Lemma on_send r h len id off (k : Z → ringM Z) : 0 ≤ r < N → uses S r (send_async Right h len id off) →
  ∃ wr, on r (Do (send_async Right h len id off : op ring_sig) k) ≈
      Do (v_post_send (qp_qp (Rdma.qp_ (k_right K r))) wr : op sys_sig) (fun x => on r (k (zero_ok x))) ∧
    sw_opcode wr = WR_SEND ∧ covered (k_right K r) (sw_sge wr) ∧
    ∀ m c, posted_send m c wr = mkLink (sq c ++ [mkSwr (addr h + off) len
      (if len <=? max_inline then Some (mem_read m (addr h + off) (len / sizeof_float)) else None)])
      (rq c) (scq c) (rcq c) (acks c).
Proof.
  intros Hr [-> Hin]. destruct (so_regs S K max_inline KO r Hr) as (((m & Hm) & Ha & He) & _).
  destruct (async_posts (k_right K r) (rs_r_h S r) m 0 len id off Hm (proj2 (so_qp S K max_inline KO r Hr))) as [Hs _].
  destruct (registered_entry _ _ _ _ _ Hm Ha He Hin) as [Hp Hc].
  eexists (mkSendWr id (posted_entry (rs_r_h S r) m len off) WR_SEND _ 0 0). split; [|split; [done|split; [done|]]].
  - cbn [Bench.on_transports]. cbn [t_send_async rdma_transport]. rewrite Hs. unfold guarded_post.
    rewrite inside_ok by (done || apply handle_sizes; lia). cbn. eexists. split; [reflexivity|done].
  - intros m' c. unfold posted_send. cbn [sw_sge sw_flags]. rewrite Hp. cbn [sge_addr sge_length].
    do 3 f_equal. unfold with_inline. rewrite (so_inline S K max_inline KO r Hr). destruct Hin as (Hl & _). rewrite u32_small by lia.
    destruct (len <=? max_inline); [by rewrite bool_decide_eq_true_2 by (right; left)|].
    by rewrite bool_decide_eq_false_2 by (rewrite list_elem_of_singleton; done).
Qed.
Lemma on_recv r h len id off (k : Z → ringM Z) : 0 ≤ r < N → uses S r (recv_async Left h len id off) →
  ∃ wr, on r (Do (recv_async Left h len id off : op ring_sig) k) ≈
      Do (v_post_recv (qp_qp (Rdma.qp_ (k_left K r))) wr : op sys_sig) (fun x => on r (k (zero_ok x))) ∧
    covered (k_left K r) (rw_sge wr) ∧ sge_addr (rw_sge wr) = addr h + off ∧ sge_length (rw_sge wr) = len.
Proof.
  intros Hr [Hh Hin]. assert (Hreg : registered_on (k_left K r) h).
  { destruct (so_regs S K max_inline KO r Hr) as (_ & Hl & Hs). by destruct Hh as [->| ->]. }
  assert (Hsz : size h < 2 ^ 64) by (destruct (handle_sizes r Hr) as (_ & ? & ?); by destruct Hh as [->| ->]).
  destruct Hreg as ((m & Hm) & Ha & He).
  destruct (async_posts (k_left K r) h m 0 len id off Hm (proj1 (so_qp S K max_inline KO r Hr))) as [_ Hs].
  destruct (registered_entry _ _ _ _ _ Hm Ha He Hin) as [Hp Hc].
  exists (mkRecvWr id (posted_entry h m len off)). split; [|rewrite Hp in *; by split].
  cbn [Bench.on_transports]. cbn [t_recv_async rdma_transport]. rewrite Hs. unfold guarded_post.
  rewrite inside_ok by done. cbn. eexists. split; [reflexivity|done].
Qed.
Lemma on_poll r s (k : Z → ringM Z) : 0 ≤ r < N → on r (Do (poll s : op ring_sig) k) = polling r pf s k.
Proof.
  intros Hr. cbn [Bench.on_transports]. unfold polling. destruct (so_cq S K max_inline KO r Hr) as (Hl & Hrt & _).
  destruct s; cbn [t_poll rdma_transport cq_of]; unfold Rdma.poll, rai_poll_cq; by rewrite bool_decide_eq_false_2.
Qed.
Lemma polling_step r n s k : polling r (Datatypes.S n) s k ≈
  Do (v_poll_cq (cq_of r s) : op sys_sig) (fun x => if x.1 <? 0 then on r (k (-1)) else
    if 0 <? x.1 then (if wc_ok x.2 then on r (k 0) else on r (k (-1))) else polling r n s k).
Proof.
  unfold polling. cbn. eexists. split; [reflexivity|]. intros [x w]. cbn [fst snd].
  destruct (x <? 0); [done|]. destruct (0 <? x); [|done]. by destruct (wc_ok w).
Qed.
Lemma on_add r d s (k : unit → ringM Z) : on r (Do (add_assign d s : op ring_sig) k) ≈
  Do (c_load d 4 : op sys_sig) (fun x => loaded_one r (le_val x) d s k).
Proof. apply peq_refl. Qed.
Lemma loaded_one_step r x d s k : loaded_one r x d s k ≈ Do (c_load s 4 : op sys_sig) (fun y => loaded_both r x (le_val y) d k).
Proof. apply peq_refl. Qed.
Lemma loaded_both_step r x y d k : loaded_both r x y d k ≈ Do (c_store d (le_bytes 4 (fadd x y)) : op sys_sig) (fun _ => on r (k tt)).
Proof. apply peq_refl. Qed.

▸ PROBLEM REQUIREMENTS
Please retype, with no changes, the lines that run from the first line of the entries to the line with "eexists (mkSendWr id", both ends included.

▸ TASK RESPONSE
Lemma on_send r h len id off (k : Z → ringM Z) : 0 ≤ r < N → uses S r (send_async Right h len id off) →
  ∃ wr, on r (Do (send_async Right h len id off : op ring_sig) k) ≈
      Do (v_post_send (qp_qp (Rdma.qp_ (k_right K r))) wr : op sys_sig) (fun x => on r (k (zero_ok x))) ∧
    sw_opcode wr = WR_SEND ∧ covered (k_right K r) (sw_sge wr) ∧
    ∀ m c, posted_send m c wr = mkLink (sq c ++ [mkSwr (addr h + off) len
      (if len <=? max_inline then Some (mem_read m (addr h + off) (len / sizeof_float)) else None)])
      (rq c) (scq c) (rcq c) (acks c).
Proof.
  intros Hr [-> Hin]. destruct (so_regs S K max_inline KO r Hr) as (((m & Hm) & Ha & He) & _).
  destruct (async_posts (k_right K r) (rs_r_h S r) m 0 len id off Hm (proj2 (so_qp S K max_inline KO r Hr))) as [Hs _].
  destruct (registered_entry _ _ _ _ _ Hm Ha He Hin) as [Hp Hc].
  eexists (mkSendWr id (posted_entry (rs_r_h S r) m len off) WR_SEND _ 0 0). split; [|split; [done|split; [done|]]].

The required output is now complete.